It seems fitting to start this with a picture of the conference entrance in the dark, because Milan in winterÂ seems to exist in some kind of perpetual twilight! I only have two memories of being out in sunlight: traveling to my new hotel on the second day (I had an unfortunate case of missing hotel when I initially arrived, which meant a hurried and slightly botched arrangement with a few other hotels at very short notice and great expense), and my taxi ride back to the airport, where I was actually trying to sleep off the night before but kept getting woken up by the charming city center motorists
Still, once inside the dimly lit and slightly tradesman-like entrance, the venue was an immense spectacle of Max banners and video screens, with the main auditorium one of the largest I’d ever seen at a Flash conference (Of course, someone had to point out that the American one was waaaay bigger..)
Truth be told, I didn’t get a huge amount of time to see presentations, as the first day was largely spent sorting out hotel arrangements, the second preparing my talk, and the third socialising with the group of 3d flashers formed after our Birds of a Feather panel on the first day. We had an interesting mix of engines on the panel (Alex and Anton from Alternativa3D, myself from Away3D, and Carlos from Papervision3D), which I have to say turned into a fantastic discussion that continued with an impromptu 3d Flash dinner later that evening, along with a few enthusiastic attendees!

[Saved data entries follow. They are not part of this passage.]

(** Whatever the engines do, the updates [export_table] sends for a table
    with a non-zero count are those of the counter values [1 .. n] that
    are multiples of 50, for some [n] bounded by the rows selected. *)
Lemma export_table_progress TABLE_FIELDS conn table offset weight c :
  counted_rows conn table ≠ 0 →
  ∃ n : nat,
    (∀ tb, my_tables conn !! table = Some tb →
           (n ≤ length (mysql_matching conn tb (TABLE_FILTERS !! table)))%nat)
    ∧ progress_updates
        (trace (export_table TABLE_FIELDS conn table ui offset weight c))
      = row_updates table offset weight (counted_rows conn table) 0 n.
Proof.
  intros Hnz. unfold export_table.
  rewrite run_bind, total_rows_run, run_bind.
  destruct (mysql_show_columns conn table) as [discovered|e] eqn:Hshow.
  2:{ rewrite (get_table_columns_raise _ _ _ _ _ Hshow).
      exists 0%nat. split; [intros; lia|done]. }
  rewrite (get_table_columns_run _ _ _ _ _ Hshow), run_bind.
  set (columns := exported_columns TABLE_FIELDS table discovered).
  pose proof (recreate_no_progress table columns c) as Hrec.
  destruct (recreate_sqlite_table table columns c) as [[[[]|e] c1] tr1].
  2:{ exists 0%nat. split; [intros; lia|]. unfold trace in *. cbn [fst snd] in *.
      simpl_updates. by rewrite Hrec. }
  destruct (Z.eqb_spec (counted_rows conn table) 0) as [|_]; [done|].
  rewrite run_bind. unfold mysql_execute_select at 1. unfold_run.
  destruct (mysql_select conn columns table (TABLE_FILTERS !! table))
    as [cursor|e] eqn:Hsel.
  2:{ exists 0%nat. split; [intros; lia|]. unfold trace in *. cbn [fst snd app] in *.
      simpl_updates. by rewrite Hrec. }
  cbn [app].
  pose proof (export_pages_progress (S (length cursor)) table columns offset weight
                (counted_rows conn table) cursor 0 c1) as Hprog.
  cbn zeta in Hprog.
  destruct (export_pages _ _ _ _ _ _ _ _ _ _) as [[r c2] tr2].
  destruct Hprog as (n & Hn & Hup & _); [lia|].
  exists n. split.
  - intros tb Htb. apply mysql_select_ok in Hsel as (tb' & Htb' & Hall).
    simplify_eq. apply Forall2_length in Hall. lia.
  - unfold trace in *. cbn [fst snd] in *.
    simpl_updates. by rewrite Hrec, Hup.
Qed.
Lemma fraction_below (offset weight : Q) (k total : Z) :
  (0 < weight)%Q → k < total → 0 < total →
  (offset + weight * (inject_Z k / inject_Z total) < offset + weight)%Q.
Proof.
  intros Hw Hk Ht. apply Qplus_lt_r.
  apply Qlt_le_trans with (weight * 1)%Q.
  - apply Qmult_lt_l; [done|]. apply Qlt_shift_div_r.
    + change 0%Q with (inject_Z 0). by rewrite <- Zlt_Qlt.
    + rewrite Qmult_1_l. by rewrite <- Zlt_Qlt.
  - rewrite Qmult_1_r. apply Qle_refl.
Qed.



Import RdsExportUI.

Lemma export_loop_cons TABLE_FIELDS conn w t rest k c :
  export_loop TABLE_FIELDS conn w (t :: rest) k c
  = match export_table TABLE_FIELDS conn t ui (w * inject_Z k)%Q w c with
    | (Ok _, c1, tr1) =>
      let '(r, c2, tr2) := export_loop TABLE_FIELDS conn w rest (k + 1) c1 in
      (r, c2, EProgress (w * inject_Z k)%Q (preparing t) :: tr1 ++ tr2)
    | (Raise e, c1, tr1) =>
      (Raise e, c1, EProgress (w * inject_Z k)%Q (preparing t) :: tr1)
    end.
Proof.
  cbn [export_loop]. rewrite run_bind. unfold progress_callback at 1, emit at 1.
  rewrite run_bind. fold ui.
  destruct (export_table _ _ _ _ _ _ c) as [[[[]|e] c1] tr1]; [|done].
  by destruct (export_loop _ _ _ _ _ c1) as [[r c2] tr2].
Qed.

I’d never met the Alternativa guys before, but they were great company and have the same dry sense of humour that Russians seems to share with Brits these days.. although I’m not sure where that comes from – maybe it’s the shared outlook of not taking life too seriously following the history of a failed empire… who knows?

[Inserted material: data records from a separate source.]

Lemma streaming_completion (body : Chat.t) (w : World) :
  res w = [] ->
  let run := handleStreamingRequest fetch config body w in
  if fails_midstream (fetch (chat_request config [("Accept", "text/event-stream")] body))
  then fst run = Throw ERR_HTTP_HEADERS_SENT /\
       filter completes (res (snd run)) = [] /\
       headersSent (res (snd run)) = true
  else fst run = Return true /\
       List.length (filter completes (res (snd run))) = 1.
Proof.
  intros Hfresh run. subst run. destruct w as [r l n]. simpl in Hfresh. subst r.
  unfold handleStreamingRequest, try_catch, mbind, do_fetch, fails_midstream.
  destruct (fetch (chat_request config [("Accept", "text/event-stream")] body))
    as [response|e]; simpl; [|now split].
  destruct (Upstream.ok response); simpl.
  - destruct (Upstream.body response) as [stream|]; simpl; [|now split].
    rewrite pipe_trace by reflexivity. simpl.
    assert (Hwe : writableEnded (map res_write (chunks stream)) = false)
      by apply (writableEnded_writes []).
    assert (Hsc : statusCode
                    (res_setHeader "Content-Type" "text/event-stream"
                     :: res_setHeader "Cache-Control" "no-cache"
                     :: res_setHeader "Connection" "keep-alive"
                     :: map res_write (chunks stream)) = 200%Z)
      by exact (statusCode_writes
                  [res_setHeader "Content-Type" "text/event-stream";
                   res_setHeader "Cache-Control" "no-cache";
                   res_setHeader "Connection" "keep-alive"] (chunks stream)).
    destruct (failure stream) as [e|].
    + destruct (chunks stream) as [|c cs]; simpl; [now split|].
      rewrite filter_app, no_completion_in_writes. simpl.
      unfold headersSent. simpl. now repeat split.
    + rewrite Hwe, Hsc, orb_true_r. simpl.
      rewrite filter_app, no_completion_in_writes.
      destruct (chunks stream); now split.
  - unfold relay_rejection, mbind, await, logger, call, ret, statusCode. simpl.
    destruct (Upstream.text response); simpl; [|now split].
    destruct (valid_status (Upstream.status response)); simpl; now split.
Qed.

Lemma handle_catch_fresh (e : Error) (w : World) :
  res w = [] ->
  fst (handle_catch e w) = Return true /\
  List.length (filter completes (res (snd (handle_catch e w)))) = 1.
Proof.
  intros Hfresh. destruct w as [r l n]. simpl in Hfresh. subst r. now split.
Qed.

Lemma handle_catch_sent (e : Error) (w : World) :
  headersSent (res w) = true ->
  fst (handle_catch e w) = Throw ERR_HTTP_HEADERS_SENT /\
  res (snd (handle_catch e w)) = res w ++ [res_status 500].
Proof.
  intros Hs. unfold handle_catch, mbind, logger, call, ret. simpl.
  unfold headersSent in *. rewrite existsb_app, Hs. now split.
Qed.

The end of the second day held witness to the obligatory Max par-tay, which had a distinctly average feel to it – a style that only large corporate companies seem to be able to pull off. When the beer ran out I feared the worst, but to their credit the organisers had an ace up their sleeve… give everyone extremely alcoholic cocktails with mysterious flashing ice cubes.
Strangely, a new game started to break out, replacing the previous one of who could go without a wee the longest before having to face the mile long queue for the gents: who could pocket the most flashing cubes? Later on people could be seen comparing hauls, trying to work out who’d won – certainly many participants would never be lost for amusement at their kid’s birthday parties again.

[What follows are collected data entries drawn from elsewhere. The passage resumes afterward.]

(** The rows of the matrix when none of its entries is missing. *)
Definition all_finite (M : list (list (option Qc))) : option (list (list Qc)) :=
  mapM (mapM id) M.

(** [radius_neighbors]: the points within [eps] of point [i], itself
    included. *)
Definition radius_neighbors (eps : Qc) (scale2 : list Qc) (pts : list (list Qc))
    (i : nat) : list nat :=
  filter (λ j, within eps scale2 (pts !!! i) (pts !!! j) = true) (seq 0 (length pts)).

(** [DBSCAN(eps, min_samples).fit_predict(X)].  The parameters are checked
    first ([eps > 0], [min_samples >= 1]), then the matrix, in which a
    missing entry is refused.  [RuntimeError] stands for the loop running
    out of the fuel of the embedding, which never happens
    (see [dbscan_inner_correct]). *)
Definition DBSCAN_fit_predict (eps : Qc) (min_samples : nat) (X : ScaledMatrix)
    : result (list Z) :=
  if bool_decide (0 < eps ∧ (1 ≤ min_samples)%nat) then
    match all_finite (centred X) with
    | None => raise ValueError
    | Some pts =>
        let neighborhoods := radius_neighbors eps (scale2 X) pts in
        let core_samples i := bool_decide (min_samples ≤ length (neighborhoods i))%nat in
        match dbscan_inner core_samples neighborhoods (length pts) with
        | Some labels => mret labels
        | None => raise RuntimeError
        end
    end
  else raise ValueError.

(** [np.unique]: the distinct labels in increasing order. *)
Definition np_unique (labels : list Z) : list Z := merge_sort Z.le (remove_dups labels).

(** ** class [PollutionTracer] *)

Module PollutionTracer.

Definition pollution_cols : list string :=
  [col_wastewater; col_primary; col_ammonia; col_phosphorus; col_nitrogen].

Definition preprocess_data (parse_number : string → option Qc)
    (data : DataFrame) : result DataFrame :=
  data ← coerce_column parse_number data col_lon;
  data ← coerce_column parse_number data col_lat;
  coerce_columns parse_number data pollution_cols.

So the final day beckoned, and it was time to get serious. First of the day was the Alternativa talk which was a stunning presentation. Anton the chief flash developer had apparently stayed up all night making sure every detail was in place, and it certainly showed! Alternativa is not just a 3d engine, but an entire game development platform with backend services for multiuser applications, a frontend component framework for application UIs, but truth be told, I was really there for the 3D.
The highlight of the session for me was when Anton wheeled out new demos such as their rigid body physics system, and a new bunker fps which can now be seen in their latest blog posts. Makes me think we have a little catching up to do…
…And then of course, it was my turn. I may have slightly overdone it with the gadgets on this occasion, but in the end most things worked (sadly, my wiimote batteries didn’t!). The impression I wanted to get across with the session was how Away3d can apply itself to many different tasks, and how the framework has matured to offer a lot of useful, time saving features for generating 3d content in the Flash Player.
I’ve managed to upload the entire session for anyone who didn’t make it, which you can access from here. Use left-right cursor keys to advance slides, and up-down keys to reveal points. Unfortunately some of the demos may take a while to load – there was not much time for web-optimising! even so, I hope you find them useful.